Counting task for the entries below: give the number of lines that contain the word "SuccessExecutionResult", with no other text.

Dataset entries
▬▬▬▬▬▬

(** Pages without an end, when the size of a page is zero. *)
Lemma list_loop_unlimited token l found : size = 0 → (∀ t, token = Some t → t ∉ l) →
  list_loop (page_request token) (inr <$> l) found = (SuccessExecutionResult, mkListBlobsMetadataResponse (found ++ (blob_of <$> l)) "").
Proof.
  intros Hz. revert found. induction l as [|n l IH]; intros found Ht; cbn; [by rewrite app_nil_r|].
  assert (IsPageTokenObject (page_request token) n = false) as ->.
  { apply bool_decide_eq_false. cbn. intros E. specialize (Ht n E). set_solver. }
  rewrite andb_false_r. unfold GetMaxPageSize. cbn [max_page_size page_request]. rewrite Hz.
  rewrite (proj2 (Z.eqb_neq _ _)) by (rewrite length_app; cbn; lia). rewrite IH; [by rewrite <-app_assoc|].
  intros t E. specialize (Ht t E). set_solver.
Qed.

(** One page: it is full, and its last name is the token, or it has the rest of the names. *)
Lemma list_loop_page token l found k : zlen found + k = size → 0 < k → (∀ t, token = Some t → t ∉ l) →
  list_loop (page_request token) (inr <$> l) found =
  (SuccessExecutionResult,
   mkListBlobsMetadataResponse (found ++ (blob_of <$> take (Z.to_nat k) l)) (default "" (l !! Z.to_nat (k - 1)))).
Proof.
  revert found k. induction l as [|n l IH]; intros found k Hk Hpos Ht; cbn [fmap list_fmap list_loop].
  { by rewrite take_nil, app_nil_r. }
  assert (IsPageTokenObject (page_request token) n = false) as ->.
  { apply bool_decide_eq_false. cbn. intros E. specialize (Ht n E). set_solver. }
  rewrite andb_false_r. unfold GetMaxPageSize. cbn [max_page_size page_request list_metadata bucket_name].
  rewrite length_app. cbn [length]. destruct (Z.eqb_spec (Z.of_nat (length found + 1)) size) as [E|E].
  - assert (k = 1) as -> by lia. done.
  - rewrite (IH _ (k - 1)); [|rewrite length_app; cbn; lia|lia|intros t E'; specialize (Ht t E'); set_solver].
    replace (Z.to_nat k) with (S (Z.to_nat (k - 1))) by lia.
    assert ((n :: l) !! Z.to_nat (k - 1) = l !! Z.to_nat (k - 1 - 1)) as ->
      by (replace (Z.to_nat (k - 1)) with (S (Z.to_nat (k - 1 - 1))) by lia; done).
    by rewrite <-app_assoc.
Qed.

(** The names that are left after a token. *)
Definition left_after (token : option string) (rest : list string) : Prop :=
  match token with None => names = rest | Some t => ∃ xs, names = xs ++ t :: rest end.

Lemma page_after token rest : listed → left_after token rest →
  ListBlobsMetadataInternal ListObjects (page_request token) = list_loop (page_request token) (inr <$> rest) [] ∧
  (∀ t, token = Some t → t ∉ rest).
Proof.
  intros [Hnd Hne Hall Hfrom] Hl. unfold ListBlobsMetadataInternal. destruct token as [t|]; cbn in Hl.
  - destruct Hl as [xs E]. rewrite (Hfrom xs t rest E). split.
    + cbn [fmap list_fmap list_loop]. unfold IsPageTokenObject. cbn. by rewrite bool_decide_true.
    + intros t' [= <-]. rewrite E in Hnd. by apply NoDup_app in Hnd as (_ & _ & Hnd%NoDup_cons_1_1).
  - rewrite Hall, Hl. done.
Qed.

Lemma pages_from fuel token rest : listed → 0 ≤ size → left_after token rest → (length rest < fuel)%nat →
  ∃ ps, pages fuel token = Some ps ∧ concat ps = blob_of <$> rest ∧ Forall (λ p, 0 < size → zlen p ≤ size) ps.
Proof.
  intros Hl Hz. revert token rest. induction fuel as [|fuel IH]; intros token rest Hr Hf; [lia|].
  destruct (page_after token rest Hl Hr) as [E Ht]. cbn [pages]. rewrite E. destruct (Z.eq_dec size 0) as [Hs|Hs].
  { rewrite list_loop_unlimited by done. eexists. split; [done|]. cbn. rewrite app_nil_r. split; [done|]. constructor; [lia|done]. }
  rewrite (list_loop_page _ _ _ size) by (done || lia). cbn [negb Successful].
  change (negb (Successful SuccessExecutionResult)) with false. cbv iota. cbn [next_page_token blob_metadatas app].
  assert (zlen (blob_of <$> take (Z.to_nat size) rest) ≤ size) as Hlen by (rewrite length_fmap, length_take; lia).
  destruct (rest !! Z.to_nat (size - 1)) as [t|] eqn:Et; cbn.
  - assert (t ∈ names) as Hin.
    { apply list_elem_of_lookup_2 in Et. destruct token; cbn in Hr; [destruct Hr as [xs ->]|subst]; set_solver. }
    unfold empty. rewrite bool_decide_false by (intros ->; by apply (listed_nonempty Hl)).
    pose proof (take_drop_middle _ _ _ Et) as Hmid. replace (S (Z.to_nat (size - 1))) with (Z.to_nat size) in Hmid by lia.
    assert (left_after (Some t) (drop (Z.to_nat size) rest)) as Hr'.
    { cbn. destruct token as [t0|]; cbn in Hr; [destruct Hr as [xs Hn]; exists (xs ++ t0 :: take (Z.to_nat (size - 1)) rest)|exists (take (Z.to_nat (size - 1)) rest)].
      - by rewrite <-app_assoc, Hn, <-app_comm_cons, Hmid.
      - by rewrite Hmid. }
    apply lookup_lt_Some in Et. destruct (IH _ _ Hr') as (ps & -> & Hc & Hp); [rewrite length_drop; lia|].
    eexists. split; [done|]. cbn. rewrite Hc, <-fmap_app, take_drop. split; [done|]. by constructor.
  - apply lookup_ge_None in Et. rewrite take_ge in * by lia. eexists. split; [done|]. cbn. rewrite app_nil_r. split; [done|]. by constructor.
Qed.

▬▬▬▬▬▬

SOLVED PROBLEM:
3